I am in the fourth year of my PhD studies, and I am passionate about my research, which I have devoted an enormous amount of time and efforts, fully engaged in every step in every stage of the research process. However, my enthusiasm for the research sometimes could not have been conveyed as confidently and precisely as it meant to me. From time to time, I felt slightly uncertain to express my research reassuringly.

The less-precise expression lies in a long-lasting and in-depth research process in which I have immersed myself deeply; every single detail consequently is significant to me. In that sense, it is a challenge to display the foremost significance among other less prominent items. I usually got stuck when I was trying to extract the focal information and highlights of my study. In addition, the hesitation in expressing is because the uncertainty of how people outside the supervisory team would think of the research make me wavered to convey thoroughly, provide adequate lay information for the readers or audiences to contextualise and comprehend the study. Owing to these underlying reasons, the presentation of my study was less clear and less prominent as a result.

The experience of demonstrating my poster to colleagues at the office was a fantastic opportunity for me to overcome my uncertainty through practising to talk in lay language, to explore further academically, as well as obtaining feedback and encouragements from the peers. It gave me a sound step of showcasing my research so that I can better prepare myself for future public presentations such as viva, poster-standings, or oral presentation at conferences.
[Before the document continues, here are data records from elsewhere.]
(* ===== verification/UserLib.v ===== *)
(** * The user library: user/lib/libc.c

    User programs reach the kernel through [syscall_raw], an operation of the
    interface [UserSys], which also gives them their memory.  [Terminal] states
    what the programs rely on: the console shows what is written to descriptor
    1, and the keys typed arrive at descriptor 0 in order, a read returning
    nothing while none has arrived.  [kernel_terminal] shows that the system
    calls of Syscall provide it.  The buffers and strings that a program passes
    lie in its own pages ([UserSpace], [user_range]).

    Pointers stay within their objects, so pointer arithmetic does not wrap.
    [None]: the program does not come back from a system call. *)

From Stdlib Require Import ZArith Lia.
From stdpp Require Import base numbers list.
From S2P Require Import Prelude.
From S2P Require Import Mem.
From S2P Require Import KernelHeap.
From S2P Require Import StringLib.
From S2P Require Import Path.
From S2P Require Import Keyboard.
From S2P Require Import Vga.
From S2P Require Import Proc.
From S2P Require Import Syscall.

Class UserSys (W : Type) := {
  u_mem : W → mem;
  u_set_mem : mem → W → W;
  syscall_raw : Z → Z → Z → Z → W → option (Z * W)
}.

Module Libc.

Section libc.
Context {W : Type} `{UserSys W}.
Implicit Types w : W.

(** ** System calls *)

Definition syscall0 (num : Z) w : option (Z * W) := syscall_raw num 0 0 0 w.
Definition syscall1 (num a1 : Z) w : option (Z * W) := syscall_raw num (u64 a1) 0 0 w.
Definition syscall2 (num a1 a2 : Z) w : option (Z * W) := syscall_raw num (u64 a1) (u64 a2) 0 w.
Definition syscall3 (num a1 a2 a3 : Z) w : option (Z * W) := syscall_raw num (u64 a1) (u64 a2) (u64 a3) w.

(** The state that [exit] leaves; it does not return. *)
Definition exit (code : Z) w : option W := '(_, w) ← syscall1 SYS_EXIT code w; Some w.
(* ===== verification/Shell.v ===== *)
(** * The shell: user/shell/shell.c

    The program on the terminal interface of UserLib: line editing, the parsing
    of a line in place, the command table and the commands.  The locals of the
    functions and the string literals have addresses: a frame of [Locals], and
    [lit].

    A command gives its result, or [None] when the program has exited.  The
    outermost [None] is a system call that does not come back. *)

From Stdlib Require Import ZArith Lia Ascii String.
From stdpp Require Import base numbers list.
From S2P Require Import Prelude.
From S2P Require Import Mem.
From S2P Require Import StringLib.
From S2P Require Import Path.
From S2P Require Import Vga.
From S2P Require Import Proc.
From S2P Require Import Vnode.
From S2P Require Import Syscall.
From S2P Require Import UserLib.

Definition MAX_LINE : Z := 256.
Definition MAX_ARGS : Z := 16.
Definition PROMPT : list Z := text "chanux> ".
Definition VGA_HEIGHT : Z := 25.

(** syscall.h of the user programs. *)
Definition O_RDONLY : Z := 0x0001.
Definition S_IFDIR : Z := 2.

(** The fields of its [stat_t] and [dirent_t] that the shell reads. *)
Definition st_mode (m : mem) (st : Z) : Z := load32 m st.
Definition d_type (m : mem) (entry : Z) : Z := load32 m (entry + 4).
Definition d_name (entry : Z) : Z := entry + 8.
Definition dims_of_sigs (sigs : gmap string (list string * list nat))
    : result (gmap string nat) :=
  foldl (see_dim sigs) (Ok ∅)
    (map_to_list sigs ≫= fun kv => zip (fst (snd kv)) (snd (snd kv))).

(** [xarray.core.dataset.calculate_dimensions]: the size of every dimension
    used by some variable, a [ValueError] when two variables disagree. *)
Definition calculate_dimensions (vars : gmap string DataVar) : result (gmap string nat) :=
  dims_of_sigs (var_sig <$> vars).

(** [coords.update]: the new coordinate replaces any variable of that name,
    the dimension sizes are recomputed over all variables, and every
    dimension that is also a variable becomes a coordinate. *)
Definition update_coord (name : string) (v : DataVar) (ds : Dataset) : result Dataset :=
  let vars := <[name := v]> (variables ds) in
  ds_dims ← calculate_dimensions vars;
  Ok {| variables := vars;
        coord_names := coord_names ds ∪ {[name]} ∪ (dom ds_dims ∩ dom vars);
        dims := ds_dims;
        attrs := attrs ds |}.

(** [ds.assign_coords(name=(dims, data))]: a fresh variable, without
    attributes; the number of names must be the number of axes. *)
Definition assign_coords_tuple (name : string) (vdims : list string) (data : ndarray)
    (ds : Dataset) : result Dataset :=
  if decide (length vdims = length (shape data))
  then update_coord name (mkVar vdims data ∅) ds
  else Raise (ValueError "dimensions must have the same length as the number of data dimensions").

(** [ds.assign_coords(name=data)] with a bare 1-D array: the variable lies
    along the dimension of its own name. *)
Definition assign_coords_array (name : string) (data : list float)
    (ds : Dataset) : result Dataset :=
  update_coord name (mkVar [name] (Arr1 data) ∅) ds.

(** [ds.<name>.attrs[key] = value].  Attribute access on the dataset
    ([__getattr__]) tries the variables, then the dimensions, then the
    global attributes.
    - A variable is the one held by the dataset: its attribute dictionary
      is updated in place.
    - A dimension without a variable gives an index variable built for this
      access (the range of the dimension's size); the write goes to its
      dictionary and is lost with it, so the dataset is left as it was.
    - A global attribute gives its value, a string or a number, which has no
      [attrs] (the message is abridged: the library names the type).
    - Any other name is no attribute of the dataset. *)
Definition set_var_attr (name key : string) (value : attr_value)
    (ds : Dataset) : result Dataset :=
  match variables ds !! name with
  | Some v =>
      Ok {| variables :=
              <[name := mkVar (var_dims v) (var_data v) (<[key := value]> (var_attrs v))]>
                (variables ds);
            coord_names := coord_names ds;
            dims := dims ds;
            attrs := attrs ds |}
  | None =>
      match dims ds !! name with
      | Some _ => Ok ds
      | None =>
          match attrs ds !! name with
          | Some _ => Raise (AttributeError "object has no attribute 'attrs'")
          | None =>
              Raise (AttributeError
                       ("'Dataset' object has no attribute '" +:+ name +:+ "'"))
          end
      end
  end.

(** [dims_dict.get(d, d)] *)
Fixpoint dict_get_default (dims_dict : list (string * string)) (d : string) : string :=
  match dims_dict with
  | [] => d
  | (k, v) :: rest => if decide (k = d) then v else dict_get_default rest d
  end.

(** The checks [rename_dims] runs over the items of [dims_dict] before it
    renames anything. *)
Fixpoint rename_dims_check (items : list (string * string)) (ds : Dataset) : result unit :=
  match items with
  | [] => Ok tt
  | (k, v) :: rest =>
      if decide (k ∈ dom (dims ds)) then
        if decide (v ∈ dom (dims ds) \/ v ∈ dom (variables ds)) then
          Raise (ValueError ("Cannot rename " +:+ k +:+ " to " +:+ v +:+ " because " +:+ v +:+
                             " already exists. Try using swap_dims instead."))
        else rename_dims_check rest ds
      else
        Raise (ValueError ("cannot rename '" +:+ k +:+
                           "' because it is not a dimension in this dataset"))
  end.

Definition rename_var_dims (dims_dict : list (string * string)) (v : DataVar) : DataVar :=
  mkVar (dict_get_default dims_dict <$> var_dims v) (var_data v) (var_attrs v).

(** [ds.rename_dims(dims_dict)]: variables keep their names; the dimensions
    they lie along, and the keys of the size table, are renamed. *)
Definition rename_dims (dims_dict : list (string * string)) (ds : Dataset) : result Dataset :=
  rename_dims_check dims_dict ds;;
  Ok {| variables := rename_var_dims dims_dict <$> variables ds;
        coord_names := coord_names ds;
        dims := list_to_map (prod_map (dict_get_default dims_dict) id <$> map_to_list (dims ds));
        attrs := attrs ds |}.

(** ** The cells of the notebook, in order *)

Definition pattern_we : regex := lit "west_east," ++ [Digits] ++ lit "," ++ [Digits].
Definition pattern_sn : regex := lit "south_north," ++ [Digits] ++ lit "," ++ [Digits].

(** [ds.attrs['history']], passed to [re.search]. *)
Definition history_of (ds : Dataset) : result string :=
  match attrs ds !! "history" with
  | Some (AStr s) => Ok s
  | Some (AFloat _) => Raise (TypeError "expected string or bytes-like object")
  | None => Raise (KeyError "'history'")
  end.

(** [o.split(',')] where [o] is a string or [None]. *)
Definition split_commas (o : option string) : result (list string) :=
  match o with
  | Some s => Ok (py_split "," s)
  | None => Raise (AttributeError "'NoneType' object has no attribute 'split'")
  end.

(** The offset cell; it binds [y_index] and [x_index], returned here as the
    pair [(x_index, y_index)]. *)
Definition offset_cell (ds : Dataset) : Py (list string * list string) :=
  h ← lift (history_of ds);
  GSL_westeast ← pattern_lookup pattern_we h;
  h' ← lift (history_of ds);
  GSL_southnorth ← pattern_lookup pattern_sn h';
  y_index ← lift (py_slice (Some 1%Z) None <$> split_commas GSL_southnorth);
  x_index ← lift (py_slice (Some 1%Z) None <$> split_commas GSL_westeast);
  mret (x_index, y_index).

(** The slicing cell, over the two 1-D coordinate arrays [ds_meta.x] and
    [ds_meta.y]; it binds [x] and [y]. *)
Definition slicing_cell (ds_meta_x ds_meta_y : list float)
    (x_index y_index : list string) : result (list float * list float) :=
  let leny := Z.of_nat (length ds_meta_y) in
  x0 ← py_getitem x_index 0 ≫= py_int;
  x1 ← py_getitem x_index 1 ≫= py_int;
  let x := py_slice (Some x0) (Some (x1 + 1)%Z) ds_meta_x in
  y1 ← py_getitem y_index 1 ≫= py_int;
  y0 ← py_getitem y_index 0 ≫= py_int;
  let y := py_slice (Some (leny - y1 - 1)%Z) (Some (leny - y0)%Z) ds_meta_y in
  mret (x, y).

(** The keyword arguments of the call in the rename cell. *)
Definition cf_names : list (string * string) :=
  [("south_north", "y"); ("west_east", "x"); ("Time", "time")].

Definition rename_cell (ds : Dataset) : result Dataset :=
  rename_dims cf_names ds.

(** [numpy.meshgrid(x, y)]: both grids have one row per element of [y] and
    one column per element of [x]; row [i] of the first is [x], row [i] of
    the second repeats [y[i]]. *)
Definition meshgrid (x y : list float) : list (list float) * list (list float) :=
  ((fun _ => x) <$> y, (fun yi => (fun _ => yi) <$> x) <$> y).

Section Reprojection.

(** The point transform of [Transformer.from_crs(wrf_proj.crs, wgs_proj.crs)]:
    from Lambert conformal conic x, y to longitude, latitude.  It is
    computed by PROJ and is kept abstract. *)
Variable lcc_to_lonlat : float -> float -> float * float.

(** [transformer.transform(X, Y)] on two grids: point by point. *)
Definition transform_grids (X Y : list (list float)) : list (list float) * list (list float) :=
  (zip_with (zip_with (fun a b => fst (lcc_to_lonlat a b))) X Y,
   zip_with (zip_with (fun a b => snd (lcc_to_lonlat a b))) X Y).

(** The reprojection cell; it binds [lon] and [lat], arrays of
    [len(y)] rows and [len(x)] columns. *)
Definition reprojection_cell (x y : list float) : ndarray * ndarray :=
  let '(X, Y) := meshgrid x y in
  let '(lon, lat) := transform_grids X Y in
  (Arr2 (length x) lon, Arr2 (length x) lat).

End Reprojection.

Definition assign_coords_cell (x y : list float) (lon lat : ndarray)
    (ds : Dataset) : result Dataset :=
  ds ← assign_coords_tuple "lon" ["y"; "x"] lon ds;
  ds ← assign_coords_tuple "lat" ["y"; "x"] lat ds;
  ds ← assign_coords_array "x" x ds;
  assign_coords_array "y" y ds.

Definition attrs_cell (ds : Dataset) : result Dataset :=
  ds ← set_var_attr "x" "axis" (AStr "X") ds;
  ds ← set_var_attr "x" "standard_name" (AStr "projection_x_coordinate") ds;
  ds ← set_var_attr "x" "long_name" (AStr "x-coordinate in projected coordinate system") ds;
  ds ← set_var_attr "x" "resolution" (AFloat 1000) ds;
  ds ← set_var_attr "y" "axis" (AStr "Y") ds;
  ds ← set_var_attr "y" "standard_name" (AStr "projection_y_coordinate") ds;
  ds ← set_var_attr "y" "long_name" (AStr "y-coordinate in projected coordinate system") ds;
  ds ← set_var_attr "y" "resolution" (AFloat 1000) ds;
  ds ← set_var_attr "lon" "units" (AStr "degrees_east") ds;
  ds ← set_var_attr "lon" "standard_name" (AStr "longitude") ds;
  ds ← set_var_attr "lon" "long_name" (AStr "longitude") ds;
  ds ← set_var_attr "lat" "units" (AStr "degrees_north") ds;
  ds ← set_var_attr "lat" "standard_name" (AStr "latitude") ds;
  set_var_attr "lat" "long_name" (AStr "latitude") ds.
I felt reassured after reading the comments left on the whiteboard, for example, Well-organised presentation! Can’t wait to read your upcoming findings.” “Really interesting topic and good presentation of information. Those comments acknowledged the work was promising, which spurred me to keep going, accomplishing the last mile. What’s more, I was so pleased when the colleagues came over me during lunchtime and said, I didn’t realise there are aborigines in Taiwan until I saw the poster.” We later on discussed further regarding what we had known about the populations our studies involved, the ideal and practical issues we confronted, and the connotations we obtained in the real-life of the research process. With the weekly demonstration, I also learn from other people’s research by reading through the weekly presented new topic. It is a podium that opens for self-learning and learning from other people. Through reading those works, I also reflect on myself. With the weekly updated poster demonstration, I can understand what other health-related studies are undergoing, how could specific populations be approached, and also the inspiring findings that have been uncovered.

The Poster of the Week works jointly with Social Lunch provides not merely a stage for the presentation; it also creates a platform for reflection, knowledge exchange and learning from the peers. Even though the studies we conduct are all health-related, we are short of proper occasion for further discussion with a pre-requested status that we possess background knowledge of individual research. I consider that a productive conversation following constructive and profound feedback is enabled after obtaining the basic understanding of research structure, philosophical stances, methodological approach and results. The platform upheld by the weekly-updated poster and social lunchtime has enhanced the potentiality of in-depth academic discussion, a step forward of catch up of research progression with the peers, which sometimes just scratches the surface.”

Including Flora’s poster, another nine lucky pre-loved posters have been given a second chance to be in the spotlight so far! Each poster has been unique, it has kept us company while waiting for the kettle to boil, and each one of them has triggered interesting discussions and reflections around ongoing research projects conducted in our School.